Active Control System
- Thrust Vectoring Vanes: The Hopper uses four independently actuated vanes to control altitude and orientation (roll, pitch, and yaw).
- Servo Control: Each vane is controlled by a dedicated servo motor, allowing independent actuation for precise maneuverability.
- Design Iteration: The vane design is currently in development, and the primary focus is testing to optimize performance and control.
Current Vanes Design:
Ground Control System
- Current Development: The Ground Station is under development. Telemetry data and commands are exchanged via a serial console/terminal at this stage.
- Future Capabilities: The final Ground Station will feature real-time telemetry plots and data visualization from the Hopper.
- Command Capability: It will also enable direct commands transmission to the Hopper, supporting two-way communication.
- Previous Experience: I have designed Ground Systems using MATLAB App Designer and Python scripts and am currently exploring other approaches.
Safety and Failsafe System
- Power Distribution Logic: Power from the main battery is split between the EDF (via ESC) and the flight computer. The FC continuously monitors power levels and will only initiate operations if the voltage exceeds a preset threshold. In flight, it can execute a controlled landing if power drops unexpectedly.
- Near-Ground Altitude Sensing: Currently mounted ToF Laser Ranging Sensor measures altitude up to 4 meters, ensuring precise landings.
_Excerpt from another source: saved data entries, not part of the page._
(** X21. A write primitive whose request does not fit the room below
    the cursor, in a well-formed state and for a total of at most
    [2^63] bytes, calls the allocator exactly once. On a NULL answer it
    returns false and leaves buffer, cursor and memory as they were; on
    any other answer it returns true in a well-formed state whose
    buffer is the allocator's answer and whose used size has grown by
    exactly the bytes appended - for a varint its own width although
    ten bytes were reserved. It never fails an assertion and never
    loops. *)
Theorem write_primitive_grows (p : write_primitive) (w : machine)
    (Hwf : well_formed w)
    (Hreq : 0 <= reserved p)
    (Htotal : reserved p + used w <= 2 ^ 63)
    (Hfull : ptr w - buf w < reserved p) :
  (alloc w (ncalls w) = 0 ->
   exists w1,
     run_primitive p w = Fail w1 /\
     buf w1 = buf w /\ ptr w1 = ptr w /\ limit w1 = limit w /\
     mem w1 = mem w /\ ncalls w1 = S (ncalls w)) /\
  (alloc w (ncalls w) <> 0 ->
   exists w',
     run_primitive p w = Ok tt w' /\
     ncalls w' = S (ncalls w) /\ well_formed w' /\
     used w' = used w + appended p /\ buf w' = alloc w (ncalls w)).
Proof.
  destruct (upb_encode_reserve_grows (reserved p) w Hwf Hreq Htotal Hfull)
    as [Hfail Hok].
  assert (Hbytes : forall data len,
             reserved p = len ->
             (alloc w (ncalls w) = 0 ->
              exists w1,
                upb_put_bytes data len w = Fail w1 /\
                buf w1 = buf w /\ ptr w1 = ptr w /\ limit w1 = limit w /\
                mem w1 = mem w /\ ncalls w1 = S (ncalls w)) /\
             (alloc w (ncalls w) <> 0 ->
              exists w',
                upb_put_bytes data len w = Ok tt w' /\
                ncalls w' = S (ncalls w) /\ well_formed w' /\
                used w' = used w + len /\ buf w' = alloc w (ncalls w))).
  { intros data len Hlen. rewrite Hlen in Hfail, Hok.
    unfold upb_put_bytes, bind. split.
    - intros Hz. destruct (Hfail Hz) as (w1 & E & Hrest).
      rewrite E. exists w1. split; [reflexivity|exact Hrest].
    - intros Hnz. destruct (Hok Hnz) as (w1 & E & Hn & Hwf1 & Hu & Hb).
      rewrite E. cbv [bind get memcpy set_mem].
      eexists. split; [reflexivity|].
      unfold well_formed, used in *.
      cbn [buf ptr limit mem ncalls with_mem].
      split; [exact Hn|]. split; [exact Hwf1|]. split; [exact Hu|exact Hb]. }
  assert (Hvarint : forall val,
             reserved p = UPB_PB_VARINT_MAX_LEN ->
             (alloc w (ncalls w) = 0 ->
              exists w1,
                upb_put_varint val w = Fail w1 /\
                buf w1 = buf w /\ ptr w1 = ptr w /\ limit w1 = limit w /\
                mem w1 = mem w /\ ncalls w1 = S (ncalls w)) /\
             (alloc w (ncalls w) <> 0 ->
              exists w',
                upb_put_varint val w = Ok tt w' /\
                ncalls w' = S (ncalls w) /\ well_formed w' /\
                used w' = used w + Z.of_nat (length (upb_encode_varint val))
                /\ buf w' = alloc w (ncalls w))).
  { intros val Hlen. rewrite Hlen in Hfail, Hok.
    pose proof (upb_encode_varint_length val) as Hmin.
    pose proof (upb_encode_varint_length_max val) as Hmax.
    unfold upb_put_varint, bind. split.
    - intros Hz. destruct (Hfail Hz) as (w1 & E & Hrest).
      rewrite E. exists w1. split; [reflexivity|exact Hrest].
    - intros Hnz. destruct (Hok Hnz) as (w1 & E & Hn & Hwf1 & Hu & Hb).
      rewrite E. cbv [bind get store memmove set_mem set_ptr].
      eexists. split; [reflexivity|].
      unfold well_formed, used, UPB_PB_VARINT_MAX_LEN in *.
      cbn [buf ptr limit mem ncalls with_mem with_ptr].
      destruct Hwf as ((Hbp & Hpl) & Hsz).
      split; [exact Hn|]. split; [lia|]. split; [lia|exact Hb]. }
  destruct p as [n|data len|val|val|val|fn wt];
    cbn [run_primitive reserved appended] in *.
  - split.
    + intros Hz. destruct (Hfail Hz) as (w1 & E & Hrest).
      exists w1. split; [exact E|exact Hrest].
    + intros Hnz. destruct (Hok Hnz) as (w1 & E & Hrest).
      exists w1. split; [exact E|exact Hrest].
  - apply Hbytes. reflexivity.
  - apply Hvarint. reflexivity.
  - apply (Hbytes (Local (le_bytes 4 val)) 4). reflexivity.
  - apply (Hbytes (Local (le_bytes 8 val)) 8). reflexivity.
  - apply (Hvarint (tag_value fn wt)). reflexivity.
Qed.

Lemma write_primitive_grows_witness :
  let w := Fixtures.midway Samples.zeros Samples.no_arrays 120 in
  let p := PutVarint 300 in
  (well_formed w /\ 0 <= reserved p /\ reserved p + used w <= 2 ^ 63 /\
   ptr w - buf w < reserved p /\ alloc w (ncalls w) <> 0) /\
  exists w',
    run_primitive p w = Ok tt w' /\
    ncalls w' = S (ncalls w) /\ well_formed w' /\
    used w' = used w + appended p /\ buf w' = alloc w (ncalls w).
Proof.
  intros w p.
  assert (Hwf : well_formed w) by decide_cmp.
  assert (Hr : 0 <= reserved p) by decide_cmp.
  assert (Ht : reserved p + used w <= 2 ^ 63) by decide_cmp.
  assert (Hf : ptr w - buf w < reserved p) by decide_cmp.
  assert (Hnz : alloc w (ncalls w) <> 0) by decide_cmp.
  split; [repeat (split; [assumption|]); assumption|].
  exact (proj2 (write_primitive_grows p w Hwf Hr Ht Hf) Hnz).
Defined.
When within this range, the laser sensor becomes the primary altitude sensor, replacing the barometer and GPS for better accuracy.
Challenges and Solutions
- Thrust Vectoring: Optimizing vane design for responsive control.
- Communication: Inter-MCU synchronization to ensure real-time data processing.
- Active Control: Optimizing control systems gains and precise altitude adjustments.
Phase 2 (Future Plans)
- Component Testing: Bench tests for EDF and vane movement.
- Tethered Flight Testing: Evaluate control system stability and responsiveness by conducting tests with the Hopper securely tethered. This approach ensures safety while gathering performance data for further improvements.